DIRECTIONS:
Gather all lines in the entries that include the word "NotImplementedError".

GIVEN DATA:
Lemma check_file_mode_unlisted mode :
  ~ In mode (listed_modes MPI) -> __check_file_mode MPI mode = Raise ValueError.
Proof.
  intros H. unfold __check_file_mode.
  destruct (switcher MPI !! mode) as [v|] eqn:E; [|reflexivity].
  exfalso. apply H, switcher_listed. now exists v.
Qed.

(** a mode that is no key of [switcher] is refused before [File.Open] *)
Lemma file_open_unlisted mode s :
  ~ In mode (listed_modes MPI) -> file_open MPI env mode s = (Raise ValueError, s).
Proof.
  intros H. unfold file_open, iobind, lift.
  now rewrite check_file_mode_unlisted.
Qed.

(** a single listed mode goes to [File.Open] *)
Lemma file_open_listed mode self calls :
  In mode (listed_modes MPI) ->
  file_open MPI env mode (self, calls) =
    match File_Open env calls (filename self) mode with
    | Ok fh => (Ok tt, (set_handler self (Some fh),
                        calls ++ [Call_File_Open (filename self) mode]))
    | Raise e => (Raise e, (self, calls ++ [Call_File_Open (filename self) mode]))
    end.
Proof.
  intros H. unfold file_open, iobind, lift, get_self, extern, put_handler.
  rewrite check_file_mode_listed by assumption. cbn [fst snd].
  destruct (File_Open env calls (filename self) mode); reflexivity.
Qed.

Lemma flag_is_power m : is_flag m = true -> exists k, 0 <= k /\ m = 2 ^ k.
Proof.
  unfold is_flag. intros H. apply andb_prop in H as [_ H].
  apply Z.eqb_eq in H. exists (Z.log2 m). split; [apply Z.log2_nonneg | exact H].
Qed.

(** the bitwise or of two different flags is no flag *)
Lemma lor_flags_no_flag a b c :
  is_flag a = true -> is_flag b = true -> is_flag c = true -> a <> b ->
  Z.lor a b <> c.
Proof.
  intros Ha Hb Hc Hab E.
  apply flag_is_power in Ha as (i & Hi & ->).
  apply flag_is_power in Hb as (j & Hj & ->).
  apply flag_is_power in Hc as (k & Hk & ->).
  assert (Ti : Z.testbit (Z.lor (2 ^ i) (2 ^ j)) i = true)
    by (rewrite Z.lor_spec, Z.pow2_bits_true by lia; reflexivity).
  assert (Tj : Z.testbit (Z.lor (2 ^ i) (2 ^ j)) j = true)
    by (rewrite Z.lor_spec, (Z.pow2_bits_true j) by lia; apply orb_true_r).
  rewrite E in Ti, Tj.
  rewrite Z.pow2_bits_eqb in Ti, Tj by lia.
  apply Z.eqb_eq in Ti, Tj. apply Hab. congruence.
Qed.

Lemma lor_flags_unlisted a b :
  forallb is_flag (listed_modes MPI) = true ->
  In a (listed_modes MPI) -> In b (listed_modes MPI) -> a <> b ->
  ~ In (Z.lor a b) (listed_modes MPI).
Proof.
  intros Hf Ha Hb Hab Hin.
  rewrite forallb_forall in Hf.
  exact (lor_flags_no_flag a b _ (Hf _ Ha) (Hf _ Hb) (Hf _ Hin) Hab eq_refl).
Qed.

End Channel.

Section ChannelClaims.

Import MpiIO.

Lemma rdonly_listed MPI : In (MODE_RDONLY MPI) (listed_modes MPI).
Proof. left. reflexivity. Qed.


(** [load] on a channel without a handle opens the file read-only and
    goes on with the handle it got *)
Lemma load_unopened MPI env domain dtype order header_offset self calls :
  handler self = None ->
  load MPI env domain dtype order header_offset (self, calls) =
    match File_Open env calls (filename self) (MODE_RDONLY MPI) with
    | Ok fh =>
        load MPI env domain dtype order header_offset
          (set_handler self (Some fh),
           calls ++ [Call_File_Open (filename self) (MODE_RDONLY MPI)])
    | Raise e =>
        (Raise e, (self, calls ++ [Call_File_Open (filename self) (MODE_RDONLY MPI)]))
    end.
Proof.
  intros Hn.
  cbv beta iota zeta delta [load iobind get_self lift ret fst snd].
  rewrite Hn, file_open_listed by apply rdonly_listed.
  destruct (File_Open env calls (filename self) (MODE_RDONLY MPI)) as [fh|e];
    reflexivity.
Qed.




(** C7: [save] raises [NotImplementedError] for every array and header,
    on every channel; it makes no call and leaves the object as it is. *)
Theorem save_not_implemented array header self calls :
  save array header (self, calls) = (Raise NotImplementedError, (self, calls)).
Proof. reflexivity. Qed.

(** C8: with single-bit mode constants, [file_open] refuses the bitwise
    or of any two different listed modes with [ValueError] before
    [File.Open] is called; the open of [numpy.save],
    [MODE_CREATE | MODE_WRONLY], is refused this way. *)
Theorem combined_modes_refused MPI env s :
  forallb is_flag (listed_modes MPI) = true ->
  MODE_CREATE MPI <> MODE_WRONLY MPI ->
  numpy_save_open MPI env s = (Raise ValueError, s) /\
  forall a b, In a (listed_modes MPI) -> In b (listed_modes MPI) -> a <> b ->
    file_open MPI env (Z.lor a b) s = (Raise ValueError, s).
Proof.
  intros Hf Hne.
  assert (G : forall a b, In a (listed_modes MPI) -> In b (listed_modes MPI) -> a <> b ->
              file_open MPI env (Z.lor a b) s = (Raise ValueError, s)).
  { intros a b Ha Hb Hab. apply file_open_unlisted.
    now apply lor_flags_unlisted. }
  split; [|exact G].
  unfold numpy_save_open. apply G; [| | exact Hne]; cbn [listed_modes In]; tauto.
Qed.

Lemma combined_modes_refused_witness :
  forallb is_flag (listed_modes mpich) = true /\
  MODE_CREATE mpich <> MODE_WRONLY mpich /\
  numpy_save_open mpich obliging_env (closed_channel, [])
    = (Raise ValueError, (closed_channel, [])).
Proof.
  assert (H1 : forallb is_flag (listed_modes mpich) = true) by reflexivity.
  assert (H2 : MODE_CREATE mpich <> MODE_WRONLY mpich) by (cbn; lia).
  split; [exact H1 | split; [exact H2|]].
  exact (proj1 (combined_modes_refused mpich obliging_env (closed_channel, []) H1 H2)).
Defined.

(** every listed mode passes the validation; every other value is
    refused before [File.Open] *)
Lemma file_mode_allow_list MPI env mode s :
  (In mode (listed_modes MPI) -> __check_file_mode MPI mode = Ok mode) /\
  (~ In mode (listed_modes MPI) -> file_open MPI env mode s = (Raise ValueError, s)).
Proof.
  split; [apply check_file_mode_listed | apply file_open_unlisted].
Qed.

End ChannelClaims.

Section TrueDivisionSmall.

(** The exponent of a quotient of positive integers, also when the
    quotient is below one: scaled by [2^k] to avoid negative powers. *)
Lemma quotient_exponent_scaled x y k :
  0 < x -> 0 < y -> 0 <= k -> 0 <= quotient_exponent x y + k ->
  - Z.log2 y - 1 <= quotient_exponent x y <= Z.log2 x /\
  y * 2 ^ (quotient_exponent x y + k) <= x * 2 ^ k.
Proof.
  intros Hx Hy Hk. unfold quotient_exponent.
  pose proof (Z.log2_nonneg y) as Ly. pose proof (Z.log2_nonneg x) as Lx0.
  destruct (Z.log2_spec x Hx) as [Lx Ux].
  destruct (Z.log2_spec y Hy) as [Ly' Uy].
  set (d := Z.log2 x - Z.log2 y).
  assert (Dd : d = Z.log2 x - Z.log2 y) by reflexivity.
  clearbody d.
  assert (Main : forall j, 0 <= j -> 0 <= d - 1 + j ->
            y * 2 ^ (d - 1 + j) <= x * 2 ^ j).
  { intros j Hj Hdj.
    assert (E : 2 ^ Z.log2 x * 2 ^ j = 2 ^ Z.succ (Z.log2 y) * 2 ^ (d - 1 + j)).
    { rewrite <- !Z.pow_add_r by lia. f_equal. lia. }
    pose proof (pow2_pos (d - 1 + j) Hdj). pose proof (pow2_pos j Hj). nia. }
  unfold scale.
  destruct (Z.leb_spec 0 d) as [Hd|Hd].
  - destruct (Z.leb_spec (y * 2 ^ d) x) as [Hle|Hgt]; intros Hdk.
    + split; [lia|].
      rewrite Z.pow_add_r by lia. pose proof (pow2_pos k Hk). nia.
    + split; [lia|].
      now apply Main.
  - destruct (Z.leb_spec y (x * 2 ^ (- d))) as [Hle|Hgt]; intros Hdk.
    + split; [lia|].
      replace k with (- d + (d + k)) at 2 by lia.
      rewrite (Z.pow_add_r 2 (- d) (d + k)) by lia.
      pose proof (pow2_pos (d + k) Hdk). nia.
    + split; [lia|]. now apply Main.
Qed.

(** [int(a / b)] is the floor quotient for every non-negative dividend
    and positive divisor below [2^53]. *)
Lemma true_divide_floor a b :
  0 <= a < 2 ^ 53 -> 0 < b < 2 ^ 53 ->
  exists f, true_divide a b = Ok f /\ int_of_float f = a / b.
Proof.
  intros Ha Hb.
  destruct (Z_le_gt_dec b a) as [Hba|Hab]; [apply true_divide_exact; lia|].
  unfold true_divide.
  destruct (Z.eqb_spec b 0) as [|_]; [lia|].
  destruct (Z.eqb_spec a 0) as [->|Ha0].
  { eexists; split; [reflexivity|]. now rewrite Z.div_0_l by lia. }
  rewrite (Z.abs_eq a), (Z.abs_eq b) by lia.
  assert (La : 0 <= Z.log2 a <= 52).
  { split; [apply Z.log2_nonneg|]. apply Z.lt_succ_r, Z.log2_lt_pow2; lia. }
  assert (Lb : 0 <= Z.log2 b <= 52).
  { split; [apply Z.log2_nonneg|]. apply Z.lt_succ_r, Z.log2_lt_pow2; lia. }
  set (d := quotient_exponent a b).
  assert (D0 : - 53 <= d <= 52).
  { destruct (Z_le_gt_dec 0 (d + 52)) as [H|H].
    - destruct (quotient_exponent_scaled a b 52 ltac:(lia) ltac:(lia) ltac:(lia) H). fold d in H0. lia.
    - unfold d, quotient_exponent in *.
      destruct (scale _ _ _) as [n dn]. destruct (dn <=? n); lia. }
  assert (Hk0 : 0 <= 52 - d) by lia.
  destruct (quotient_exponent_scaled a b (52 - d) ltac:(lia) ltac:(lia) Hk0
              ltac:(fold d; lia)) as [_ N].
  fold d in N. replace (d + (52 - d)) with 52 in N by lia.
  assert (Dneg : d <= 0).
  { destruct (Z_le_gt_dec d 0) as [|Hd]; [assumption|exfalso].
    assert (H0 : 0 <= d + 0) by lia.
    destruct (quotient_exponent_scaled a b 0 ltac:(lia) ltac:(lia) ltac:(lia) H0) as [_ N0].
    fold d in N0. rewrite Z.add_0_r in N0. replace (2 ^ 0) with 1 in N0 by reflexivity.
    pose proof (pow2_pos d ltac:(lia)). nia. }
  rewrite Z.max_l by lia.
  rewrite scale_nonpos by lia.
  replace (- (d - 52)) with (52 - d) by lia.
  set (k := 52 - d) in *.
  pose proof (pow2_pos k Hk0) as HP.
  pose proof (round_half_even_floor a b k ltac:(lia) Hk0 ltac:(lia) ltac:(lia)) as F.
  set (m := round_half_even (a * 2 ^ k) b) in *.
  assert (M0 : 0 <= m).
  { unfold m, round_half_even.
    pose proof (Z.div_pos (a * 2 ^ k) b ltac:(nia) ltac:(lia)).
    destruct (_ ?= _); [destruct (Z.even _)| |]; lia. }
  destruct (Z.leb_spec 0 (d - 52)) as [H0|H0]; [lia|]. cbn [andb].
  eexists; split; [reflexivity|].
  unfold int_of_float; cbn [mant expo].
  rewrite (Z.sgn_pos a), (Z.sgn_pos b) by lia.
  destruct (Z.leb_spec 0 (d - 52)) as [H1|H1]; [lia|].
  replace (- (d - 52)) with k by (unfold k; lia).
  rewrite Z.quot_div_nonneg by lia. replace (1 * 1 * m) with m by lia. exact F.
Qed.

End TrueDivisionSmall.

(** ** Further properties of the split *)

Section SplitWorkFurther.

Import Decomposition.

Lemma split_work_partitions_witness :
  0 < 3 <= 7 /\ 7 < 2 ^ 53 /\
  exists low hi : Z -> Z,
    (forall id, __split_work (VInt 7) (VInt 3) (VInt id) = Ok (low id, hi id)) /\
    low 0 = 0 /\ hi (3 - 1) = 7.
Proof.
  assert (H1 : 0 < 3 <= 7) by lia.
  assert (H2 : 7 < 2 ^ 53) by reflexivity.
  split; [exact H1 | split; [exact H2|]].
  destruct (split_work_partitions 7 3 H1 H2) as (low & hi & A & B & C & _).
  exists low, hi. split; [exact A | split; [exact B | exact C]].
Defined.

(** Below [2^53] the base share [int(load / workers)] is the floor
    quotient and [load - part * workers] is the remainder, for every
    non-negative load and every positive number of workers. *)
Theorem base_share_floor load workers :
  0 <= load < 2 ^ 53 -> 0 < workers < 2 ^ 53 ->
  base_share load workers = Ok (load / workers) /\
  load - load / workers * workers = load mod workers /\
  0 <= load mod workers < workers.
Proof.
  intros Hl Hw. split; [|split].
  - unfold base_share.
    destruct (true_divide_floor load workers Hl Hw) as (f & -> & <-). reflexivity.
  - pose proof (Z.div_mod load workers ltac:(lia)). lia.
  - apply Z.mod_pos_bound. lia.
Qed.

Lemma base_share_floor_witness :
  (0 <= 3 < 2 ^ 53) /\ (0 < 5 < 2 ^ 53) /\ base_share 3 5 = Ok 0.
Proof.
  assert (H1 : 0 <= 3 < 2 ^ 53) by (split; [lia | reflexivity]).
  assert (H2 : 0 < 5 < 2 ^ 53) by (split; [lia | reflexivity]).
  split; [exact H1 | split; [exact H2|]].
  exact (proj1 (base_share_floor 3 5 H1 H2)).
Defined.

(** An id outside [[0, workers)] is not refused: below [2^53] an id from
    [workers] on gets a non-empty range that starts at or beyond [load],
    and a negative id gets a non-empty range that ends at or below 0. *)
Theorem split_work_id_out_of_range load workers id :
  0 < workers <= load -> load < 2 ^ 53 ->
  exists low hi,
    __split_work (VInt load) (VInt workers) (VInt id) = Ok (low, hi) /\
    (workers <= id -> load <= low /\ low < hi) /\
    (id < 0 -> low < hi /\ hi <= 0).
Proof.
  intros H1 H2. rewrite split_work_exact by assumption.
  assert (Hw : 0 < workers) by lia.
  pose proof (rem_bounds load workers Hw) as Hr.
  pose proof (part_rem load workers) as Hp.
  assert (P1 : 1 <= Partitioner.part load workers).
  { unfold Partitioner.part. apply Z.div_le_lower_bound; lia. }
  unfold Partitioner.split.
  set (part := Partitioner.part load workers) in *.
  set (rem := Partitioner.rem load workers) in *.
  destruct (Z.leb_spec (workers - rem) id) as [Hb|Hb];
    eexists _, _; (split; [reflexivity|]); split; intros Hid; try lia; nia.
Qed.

---

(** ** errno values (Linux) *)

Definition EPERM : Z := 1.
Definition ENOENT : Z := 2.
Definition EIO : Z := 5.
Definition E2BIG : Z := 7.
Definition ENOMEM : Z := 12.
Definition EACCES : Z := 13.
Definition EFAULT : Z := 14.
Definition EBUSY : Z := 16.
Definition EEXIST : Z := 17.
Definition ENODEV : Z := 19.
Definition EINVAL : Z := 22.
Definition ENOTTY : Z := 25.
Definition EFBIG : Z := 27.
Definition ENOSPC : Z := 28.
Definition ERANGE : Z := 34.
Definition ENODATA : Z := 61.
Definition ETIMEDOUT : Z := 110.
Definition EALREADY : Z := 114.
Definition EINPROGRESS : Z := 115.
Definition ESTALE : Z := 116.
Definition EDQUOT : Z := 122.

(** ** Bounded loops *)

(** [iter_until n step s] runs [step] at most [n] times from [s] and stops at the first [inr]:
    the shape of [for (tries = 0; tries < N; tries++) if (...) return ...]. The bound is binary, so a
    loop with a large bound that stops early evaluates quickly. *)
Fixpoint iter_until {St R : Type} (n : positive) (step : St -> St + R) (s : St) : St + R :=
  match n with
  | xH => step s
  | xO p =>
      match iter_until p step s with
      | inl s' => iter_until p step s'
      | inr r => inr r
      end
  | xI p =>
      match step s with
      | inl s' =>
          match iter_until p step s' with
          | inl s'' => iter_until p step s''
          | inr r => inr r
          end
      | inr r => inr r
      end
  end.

EXPECTED ANSWER:
(** C7: [save] raises [NotImplementedError] for every array and header,
  save array header (self, calls) = (Raise NotImplementedError, (self, calls)).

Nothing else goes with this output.